A few gems stand out
A few things stand out here. First, it seems the commission and by extension, the government wants to make it clear to the entire industry and country that the provisions of Statutory instrument 85 are temporary and they have every intention of repealing it once the crisis is over.
The entire document is at pains to make sure that this is very clear. Despite the fact that the whole country is gravitating back to the warm arms of the US dollar, IPEC seems intent on dissuading the industry from doing the same by reiterating that the Zimbabwean dollar should be the primary currency that underlies all transactions.
Last year when the Zimbabwean dollar started to rapidly lose its value quite a number of players in the insurance industry started to introduce US dollar-denominated policies. That was an understandable instinct given the fact that insurance is all about indemnity. This circular was crafted specifically to make sure that the industry does not return to this stance.

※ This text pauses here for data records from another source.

(** Selecting more arcs raises the cost of a set of distinct arcs by at
    most what the extra arcs add to the upper cost. *)
Lemma cost_gap (yv pv : scenario) (arcs : list (nat * nat)) :
  (forall i j, i < N -> j < N -> pv i j = true -> yv i j = true) ->
  nodupb arcs = true ->
  Forall (fun ij => fst ij < N /\ snd ij < N) arcs ->
  (sumZ (fun ij => effective_cost l u yv (fst ij) (snd ij)) arcs
   - sumZ (fun ij => effective_cost l u pv (fst ij) (snd ij)) arcs
   <= upper_cost N u yv - upper_cost N u pv)%Z.
Proof.
  intros Hsub Hnd Hr.
  rewrite <- sumZ_minus, !upper_cost_pairs, <- sumZ_minus.
  rewrite <- (sumZ_pairs_on N arcs _ Hnd Hr).
  apply sumZ_le. intros [i j] Hij. apply in_pairs in Hij as [Hi Hj].
  cbn [fst snd]. pose proof (ordered i j Hi Hj) as Hb.
  pose proof (Hsub i j Hi Hj) as Hs. unfold effective_cost, b2z.
  destruct (existsb (pair_eqb (i, j)) arcs), (pv i j), (yv i j);
    try lia; specialize (Hs eq_refl); discriminate.
Qed.

(** Dropping everything but a path that the selection contains does not
    raise the regret. *)
Lemma path_improves (yv : scenario) :
  conserves N s t yv ->
  exists w, simple_path N s t w /\
            Forall (fun ij => yv (fst ij) (snd ij) = true) (arcs_of s w) /\
            (path_regret N l u s t w <= regret N l u s t yv)%Z.
Proof.
  intros Hflow.
  pose proof (lower_nonneg N l u ordered) as Hl.
  pose proof (upper_nonneg N l u ordered) as Hu.
  destruct (selected_path N s t s_node t_node yv Hflow) as (w & Hw & Hsel).
  exists w. split; [exact Hw|]. split; [exact Hsel|].
  unfold path_regret, regret.
  rewrite <- (path_upper_cost N u s t s_node t_node w Hw).
  set (pv := path_scenario s w).
  pose proof (scenario_distance_spec N l u s t Hl Hu s_node
                t_node pv) as Hd.
  destruct (distance_attained N _ s s_node t _ t_node Hd)
    as (q & Hq & Hqend & Hqcost).
  destruct (walk_shorten N _ s
              (effective_cost_nonneg N l u Hl Hu pv) s_node
              s q s_node Hq) as (q' & Hq' & Hend' & Hcost' & Hnd').
  pose proof (scenario_distance_below N l u s t Hl Hu s_node
                t_node yv q' Hq' (eq_trans Hend' Hqend)) as Hy.
  assert (Hsub : forall i j, i < N -> j < N ->
                   pv i j = true -> yv i j = true).
  { intros i j _ _ Hp. unfold pv, path_scenario in Hp.
    rewrite of_arcs_on in Hp. apply existsb_exists in Hp as (x & Hx & Heq).
    apply pair_eqb_eq in Heq. subst x.
    rewrite Forall_forall in Hsel. exact (Hsel (i, j) Hx). }
  pose proof (cost_gap yv pv (arcs_of s q') Hsub
                (simple_walk_arcs s q' Hnd')
                (arcs_in_range N s q' s_node Hq')) as Hgap.
  rewrite <- !walk_cost_arcs in Hgap. lia.
Qed.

It’s all about taking and giving nothing in return
In fact, the entire document reinforces the take all nature of Statutory Instrument 85. While policy holders are allowed to pay their premiums in foreign currency at the ridiculously low rate of 1 USD: 25 ZWL, it doesn’t seem like payouts will be made in foreign currency. Why would anyone pay for a policy in foreign currency just so they can be insured in an unstable currency that is the Zimbabwean dollar?
By the time the crisis is over the government will have a nice pot of foreign currency waiting for it in various bank accounts as the circular strenuously charges those who receive foreign currency to follow the letter of the law.